| Provided data |

Content starts

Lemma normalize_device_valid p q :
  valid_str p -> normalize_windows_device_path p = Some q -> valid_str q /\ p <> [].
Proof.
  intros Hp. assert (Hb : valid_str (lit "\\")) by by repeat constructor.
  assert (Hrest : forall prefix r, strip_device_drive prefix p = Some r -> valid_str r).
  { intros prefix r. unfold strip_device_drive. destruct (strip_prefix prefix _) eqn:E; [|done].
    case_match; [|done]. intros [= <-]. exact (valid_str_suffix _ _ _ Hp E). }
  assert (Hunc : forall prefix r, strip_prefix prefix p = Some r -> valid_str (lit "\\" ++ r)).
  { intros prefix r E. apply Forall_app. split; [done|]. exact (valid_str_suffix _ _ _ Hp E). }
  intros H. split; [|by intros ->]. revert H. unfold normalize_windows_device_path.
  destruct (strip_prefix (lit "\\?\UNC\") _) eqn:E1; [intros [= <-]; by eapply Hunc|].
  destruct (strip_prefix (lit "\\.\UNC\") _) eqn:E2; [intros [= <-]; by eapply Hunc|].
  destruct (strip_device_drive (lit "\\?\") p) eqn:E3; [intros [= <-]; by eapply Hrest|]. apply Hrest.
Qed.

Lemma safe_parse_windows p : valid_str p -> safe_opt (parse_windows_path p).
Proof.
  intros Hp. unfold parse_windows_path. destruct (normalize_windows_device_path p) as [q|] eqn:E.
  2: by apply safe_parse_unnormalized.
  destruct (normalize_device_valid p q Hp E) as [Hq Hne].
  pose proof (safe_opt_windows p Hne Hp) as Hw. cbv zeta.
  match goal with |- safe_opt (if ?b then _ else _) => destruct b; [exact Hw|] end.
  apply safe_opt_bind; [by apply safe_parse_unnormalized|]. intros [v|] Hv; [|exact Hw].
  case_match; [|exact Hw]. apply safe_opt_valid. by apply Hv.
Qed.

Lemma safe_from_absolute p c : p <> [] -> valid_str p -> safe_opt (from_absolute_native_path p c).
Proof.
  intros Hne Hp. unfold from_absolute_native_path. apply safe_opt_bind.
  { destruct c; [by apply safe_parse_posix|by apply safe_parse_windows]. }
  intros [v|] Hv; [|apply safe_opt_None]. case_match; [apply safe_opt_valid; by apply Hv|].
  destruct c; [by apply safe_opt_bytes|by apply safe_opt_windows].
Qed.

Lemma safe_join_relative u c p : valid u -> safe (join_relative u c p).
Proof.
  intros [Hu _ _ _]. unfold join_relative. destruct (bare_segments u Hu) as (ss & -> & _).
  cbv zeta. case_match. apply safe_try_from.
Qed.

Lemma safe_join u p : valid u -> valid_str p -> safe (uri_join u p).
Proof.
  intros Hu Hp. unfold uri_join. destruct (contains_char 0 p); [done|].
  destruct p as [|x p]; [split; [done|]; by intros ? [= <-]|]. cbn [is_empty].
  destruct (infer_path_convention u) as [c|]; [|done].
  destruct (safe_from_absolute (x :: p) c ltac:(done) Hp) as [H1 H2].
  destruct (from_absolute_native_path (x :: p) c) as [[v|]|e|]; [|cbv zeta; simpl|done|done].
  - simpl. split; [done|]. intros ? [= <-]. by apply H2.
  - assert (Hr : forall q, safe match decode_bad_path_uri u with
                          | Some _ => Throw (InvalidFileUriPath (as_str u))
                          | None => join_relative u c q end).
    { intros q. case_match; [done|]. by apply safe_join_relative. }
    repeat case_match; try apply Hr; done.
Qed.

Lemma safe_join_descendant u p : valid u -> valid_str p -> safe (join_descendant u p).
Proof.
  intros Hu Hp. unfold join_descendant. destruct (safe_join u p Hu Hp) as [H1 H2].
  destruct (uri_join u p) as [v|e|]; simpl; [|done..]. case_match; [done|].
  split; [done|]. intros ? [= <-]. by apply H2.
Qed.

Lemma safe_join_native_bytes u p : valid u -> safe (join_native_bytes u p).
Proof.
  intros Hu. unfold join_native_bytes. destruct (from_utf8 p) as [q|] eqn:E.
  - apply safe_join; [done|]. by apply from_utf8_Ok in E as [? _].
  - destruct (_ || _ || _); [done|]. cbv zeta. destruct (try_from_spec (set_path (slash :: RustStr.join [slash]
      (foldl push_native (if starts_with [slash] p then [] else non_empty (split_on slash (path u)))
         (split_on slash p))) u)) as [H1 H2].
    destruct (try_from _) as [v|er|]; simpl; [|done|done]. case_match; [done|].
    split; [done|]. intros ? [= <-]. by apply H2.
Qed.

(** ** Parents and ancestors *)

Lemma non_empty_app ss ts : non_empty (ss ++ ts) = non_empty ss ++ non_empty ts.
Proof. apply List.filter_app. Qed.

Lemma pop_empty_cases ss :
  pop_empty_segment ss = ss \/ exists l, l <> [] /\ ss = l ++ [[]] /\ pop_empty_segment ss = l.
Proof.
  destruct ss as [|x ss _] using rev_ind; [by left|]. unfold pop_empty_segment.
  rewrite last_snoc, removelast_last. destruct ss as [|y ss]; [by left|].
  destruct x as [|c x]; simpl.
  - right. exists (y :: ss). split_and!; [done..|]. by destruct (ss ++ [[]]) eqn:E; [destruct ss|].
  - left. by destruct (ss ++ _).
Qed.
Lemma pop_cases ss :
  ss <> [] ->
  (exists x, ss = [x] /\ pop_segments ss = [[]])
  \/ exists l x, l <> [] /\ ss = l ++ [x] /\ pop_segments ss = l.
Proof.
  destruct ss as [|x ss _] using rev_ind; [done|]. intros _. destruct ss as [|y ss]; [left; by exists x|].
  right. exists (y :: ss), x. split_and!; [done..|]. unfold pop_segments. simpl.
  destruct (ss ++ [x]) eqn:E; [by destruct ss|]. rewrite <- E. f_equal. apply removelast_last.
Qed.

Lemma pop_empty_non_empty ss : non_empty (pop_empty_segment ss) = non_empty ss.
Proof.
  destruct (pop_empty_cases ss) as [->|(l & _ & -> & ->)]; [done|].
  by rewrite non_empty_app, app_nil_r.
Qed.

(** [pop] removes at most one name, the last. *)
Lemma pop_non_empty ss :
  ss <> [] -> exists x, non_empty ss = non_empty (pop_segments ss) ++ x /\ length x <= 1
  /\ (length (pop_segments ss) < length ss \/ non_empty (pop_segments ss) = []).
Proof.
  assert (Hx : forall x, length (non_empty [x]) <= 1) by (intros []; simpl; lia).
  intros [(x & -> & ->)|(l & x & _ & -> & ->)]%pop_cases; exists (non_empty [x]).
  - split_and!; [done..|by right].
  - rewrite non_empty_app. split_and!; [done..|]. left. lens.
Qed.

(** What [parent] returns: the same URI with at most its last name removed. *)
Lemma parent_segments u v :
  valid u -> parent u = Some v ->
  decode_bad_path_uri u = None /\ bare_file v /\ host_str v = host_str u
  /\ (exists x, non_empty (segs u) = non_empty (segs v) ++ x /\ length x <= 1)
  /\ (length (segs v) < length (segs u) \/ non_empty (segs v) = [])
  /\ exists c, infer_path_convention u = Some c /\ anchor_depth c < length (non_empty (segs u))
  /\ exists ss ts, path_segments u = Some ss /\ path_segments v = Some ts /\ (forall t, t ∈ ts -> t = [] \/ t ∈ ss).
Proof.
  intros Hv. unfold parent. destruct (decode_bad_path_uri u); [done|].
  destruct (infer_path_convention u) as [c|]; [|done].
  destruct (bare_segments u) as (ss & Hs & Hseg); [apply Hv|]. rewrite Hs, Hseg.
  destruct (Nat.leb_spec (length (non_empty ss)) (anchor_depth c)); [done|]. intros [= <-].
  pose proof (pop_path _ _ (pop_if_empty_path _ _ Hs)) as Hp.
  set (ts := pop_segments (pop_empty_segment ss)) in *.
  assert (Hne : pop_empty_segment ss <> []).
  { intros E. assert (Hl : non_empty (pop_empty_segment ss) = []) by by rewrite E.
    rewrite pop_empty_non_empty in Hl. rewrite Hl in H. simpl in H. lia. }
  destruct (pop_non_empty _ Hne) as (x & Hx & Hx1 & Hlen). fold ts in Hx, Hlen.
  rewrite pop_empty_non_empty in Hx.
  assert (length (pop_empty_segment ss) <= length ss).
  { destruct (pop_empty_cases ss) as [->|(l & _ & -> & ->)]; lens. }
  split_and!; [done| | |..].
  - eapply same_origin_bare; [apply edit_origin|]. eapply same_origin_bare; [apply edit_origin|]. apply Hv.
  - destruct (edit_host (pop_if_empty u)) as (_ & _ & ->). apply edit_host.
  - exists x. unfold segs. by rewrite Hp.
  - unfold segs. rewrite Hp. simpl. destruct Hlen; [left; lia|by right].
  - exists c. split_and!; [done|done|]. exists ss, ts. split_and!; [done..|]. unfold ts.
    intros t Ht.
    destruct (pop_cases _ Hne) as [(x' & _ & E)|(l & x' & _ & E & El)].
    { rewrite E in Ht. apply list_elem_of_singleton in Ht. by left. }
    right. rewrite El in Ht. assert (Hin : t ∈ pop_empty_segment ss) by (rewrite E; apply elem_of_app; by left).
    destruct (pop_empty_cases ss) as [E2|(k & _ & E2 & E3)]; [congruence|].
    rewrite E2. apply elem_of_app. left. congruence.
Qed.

Content ends
Content starts

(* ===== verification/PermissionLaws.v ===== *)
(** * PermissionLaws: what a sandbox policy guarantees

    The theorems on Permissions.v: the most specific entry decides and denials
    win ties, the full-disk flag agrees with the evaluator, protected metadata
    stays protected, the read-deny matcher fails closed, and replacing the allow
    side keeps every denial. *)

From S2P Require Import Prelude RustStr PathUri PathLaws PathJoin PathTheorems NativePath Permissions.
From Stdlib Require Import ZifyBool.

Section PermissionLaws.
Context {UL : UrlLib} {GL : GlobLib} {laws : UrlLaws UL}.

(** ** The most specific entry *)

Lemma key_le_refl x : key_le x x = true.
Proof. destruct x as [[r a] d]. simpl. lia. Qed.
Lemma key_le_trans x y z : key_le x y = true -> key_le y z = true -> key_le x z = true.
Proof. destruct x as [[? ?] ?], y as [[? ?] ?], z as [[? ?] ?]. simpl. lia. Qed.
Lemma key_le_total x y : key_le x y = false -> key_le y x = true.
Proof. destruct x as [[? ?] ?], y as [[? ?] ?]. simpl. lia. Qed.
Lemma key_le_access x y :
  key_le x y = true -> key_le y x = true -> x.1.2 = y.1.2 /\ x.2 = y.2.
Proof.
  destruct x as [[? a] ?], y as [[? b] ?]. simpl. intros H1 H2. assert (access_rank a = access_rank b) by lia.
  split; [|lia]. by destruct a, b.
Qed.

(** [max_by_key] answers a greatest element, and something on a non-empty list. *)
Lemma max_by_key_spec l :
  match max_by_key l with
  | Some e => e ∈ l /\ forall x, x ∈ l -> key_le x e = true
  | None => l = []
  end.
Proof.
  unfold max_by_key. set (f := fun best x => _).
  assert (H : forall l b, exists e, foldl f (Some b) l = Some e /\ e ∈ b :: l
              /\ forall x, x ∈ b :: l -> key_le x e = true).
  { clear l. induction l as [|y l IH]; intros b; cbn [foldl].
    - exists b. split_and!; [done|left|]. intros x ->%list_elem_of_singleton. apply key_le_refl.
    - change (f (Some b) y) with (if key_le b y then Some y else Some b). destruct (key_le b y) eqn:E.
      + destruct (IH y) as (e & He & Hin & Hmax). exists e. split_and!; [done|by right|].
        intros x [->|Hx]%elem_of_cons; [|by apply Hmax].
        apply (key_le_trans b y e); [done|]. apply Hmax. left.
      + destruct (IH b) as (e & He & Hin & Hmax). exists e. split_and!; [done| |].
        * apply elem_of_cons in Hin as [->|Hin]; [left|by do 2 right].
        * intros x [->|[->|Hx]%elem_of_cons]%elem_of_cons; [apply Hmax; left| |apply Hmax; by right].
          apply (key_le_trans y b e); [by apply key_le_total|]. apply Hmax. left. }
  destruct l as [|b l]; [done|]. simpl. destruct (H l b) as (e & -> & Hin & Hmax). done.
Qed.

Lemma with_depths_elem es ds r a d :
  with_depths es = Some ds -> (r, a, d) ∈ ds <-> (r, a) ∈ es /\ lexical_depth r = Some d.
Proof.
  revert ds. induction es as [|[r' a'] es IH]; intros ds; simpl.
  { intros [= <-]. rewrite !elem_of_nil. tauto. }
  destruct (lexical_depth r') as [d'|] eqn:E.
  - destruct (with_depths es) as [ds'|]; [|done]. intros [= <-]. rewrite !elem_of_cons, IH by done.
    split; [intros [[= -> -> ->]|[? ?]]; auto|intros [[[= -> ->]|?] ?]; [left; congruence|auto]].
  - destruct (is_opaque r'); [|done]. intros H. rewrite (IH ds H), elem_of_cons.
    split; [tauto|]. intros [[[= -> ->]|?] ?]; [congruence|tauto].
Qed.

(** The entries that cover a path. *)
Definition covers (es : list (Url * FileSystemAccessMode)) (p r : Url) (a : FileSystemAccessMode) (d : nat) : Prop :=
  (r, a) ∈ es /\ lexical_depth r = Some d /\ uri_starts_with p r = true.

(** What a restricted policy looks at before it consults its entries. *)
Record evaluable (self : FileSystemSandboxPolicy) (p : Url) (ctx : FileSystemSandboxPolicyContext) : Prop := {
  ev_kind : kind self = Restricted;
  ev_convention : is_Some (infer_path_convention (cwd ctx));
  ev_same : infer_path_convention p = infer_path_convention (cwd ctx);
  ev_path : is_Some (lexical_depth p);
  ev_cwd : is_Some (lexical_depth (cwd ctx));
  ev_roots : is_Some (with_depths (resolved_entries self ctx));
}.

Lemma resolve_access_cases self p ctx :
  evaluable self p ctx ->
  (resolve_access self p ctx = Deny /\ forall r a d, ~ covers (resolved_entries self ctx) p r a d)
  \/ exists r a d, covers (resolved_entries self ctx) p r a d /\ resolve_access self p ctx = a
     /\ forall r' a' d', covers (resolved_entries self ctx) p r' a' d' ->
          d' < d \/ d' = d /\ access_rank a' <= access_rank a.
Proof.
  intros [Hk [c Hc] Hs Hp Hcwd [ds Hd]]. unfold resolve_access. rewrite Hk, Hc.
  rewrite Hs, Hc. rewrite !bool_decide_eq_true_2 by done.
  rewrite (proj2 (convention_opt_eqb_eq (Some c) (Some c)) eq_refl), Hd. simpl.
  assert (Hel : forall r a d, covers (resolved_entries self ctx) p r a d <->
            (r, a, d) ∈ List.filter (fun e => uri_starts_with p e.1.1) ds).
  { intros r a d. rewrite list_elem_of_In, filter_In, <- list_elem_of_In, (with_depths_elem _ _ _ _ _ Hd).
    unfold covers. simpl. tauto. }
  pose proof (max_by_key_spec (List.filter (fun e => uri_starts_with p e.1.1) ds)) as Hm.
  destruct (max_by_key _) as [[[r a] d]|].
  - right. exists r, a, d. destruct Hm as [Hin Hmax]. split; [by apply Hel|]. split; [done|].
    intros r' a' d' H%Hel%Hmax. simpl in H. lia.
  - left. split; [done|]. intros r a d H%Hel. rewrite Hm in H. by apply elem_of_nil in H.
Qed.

Content ends
Content starts

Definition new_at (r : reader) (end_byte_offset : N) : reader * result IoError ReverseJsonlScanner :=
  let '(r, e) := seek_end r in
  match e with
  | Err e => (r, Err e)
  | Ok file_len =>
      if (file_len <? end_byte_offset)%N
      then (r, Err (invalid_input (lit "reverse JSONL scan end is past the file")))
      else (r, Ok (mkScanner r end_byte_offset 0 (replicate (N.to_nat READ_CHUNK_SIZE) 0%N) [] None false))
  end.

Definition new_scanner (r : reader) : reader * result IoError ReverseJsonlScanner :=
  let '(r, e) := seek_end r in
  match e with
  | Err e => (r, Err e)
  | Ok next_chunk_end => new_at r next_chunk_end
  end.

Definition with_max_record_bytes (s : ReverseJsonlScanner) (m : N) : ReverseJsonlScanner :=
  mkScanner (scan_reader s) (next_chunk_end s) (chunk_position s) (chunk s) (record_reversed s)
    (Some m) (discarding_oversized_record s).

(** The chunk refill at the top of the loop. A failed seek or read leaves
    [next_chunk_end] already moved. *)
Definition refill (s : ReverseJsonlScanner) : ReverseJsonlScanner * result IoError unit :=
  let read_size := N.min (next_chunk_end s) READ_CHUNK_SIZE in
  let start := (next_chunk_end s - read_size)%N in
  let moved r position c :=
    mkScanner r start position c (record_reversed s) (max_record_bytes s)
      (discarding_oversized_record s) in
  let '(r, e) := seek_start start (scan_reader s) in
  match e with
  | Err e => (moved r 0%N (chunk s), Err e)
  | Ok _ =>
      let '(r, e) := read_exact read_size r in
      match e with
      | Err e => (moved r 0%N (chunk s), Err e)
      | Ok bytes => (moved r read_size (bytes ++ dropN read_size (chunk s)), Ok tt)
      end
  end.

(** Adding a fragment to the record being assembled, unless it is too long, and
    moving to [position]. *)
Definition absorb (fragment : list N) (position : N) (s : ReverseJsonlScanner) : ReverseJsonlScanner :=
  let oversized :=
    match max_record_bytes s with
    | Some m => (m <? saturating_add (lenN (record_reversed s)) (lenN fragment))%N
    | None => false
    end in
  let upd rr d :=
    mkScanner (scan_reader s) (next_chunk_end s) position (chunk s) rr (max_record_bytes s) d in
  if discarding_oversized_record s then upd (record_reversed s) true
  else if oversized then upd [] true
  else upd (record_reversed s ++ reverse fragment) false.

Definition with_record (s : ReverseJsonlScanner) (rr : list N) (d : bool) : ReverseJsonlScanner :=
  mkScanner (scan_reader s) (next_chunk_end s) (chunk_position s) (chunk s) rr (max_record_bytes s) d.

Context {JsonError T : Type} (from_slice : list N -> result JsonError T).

Content ends

| Description of the task |
Lines to set down from above: the line with "destruct (pop_cases _", the line with "right. rewrite El", and every line between, each exactly as written.

| Solution to the problem |
    destruct (pop_cases _ Hne) as [(x' & _ & E)|(l & x' & _ & E & El)].
    { rewrite E in Ht. apply list_elem_of_singleton in Ht. by left. }
    right. rewrite El in Ht. assert (Hin : t ∈ pop_empty_segment ss) by (rewrite E; apply elem_of_app; by left).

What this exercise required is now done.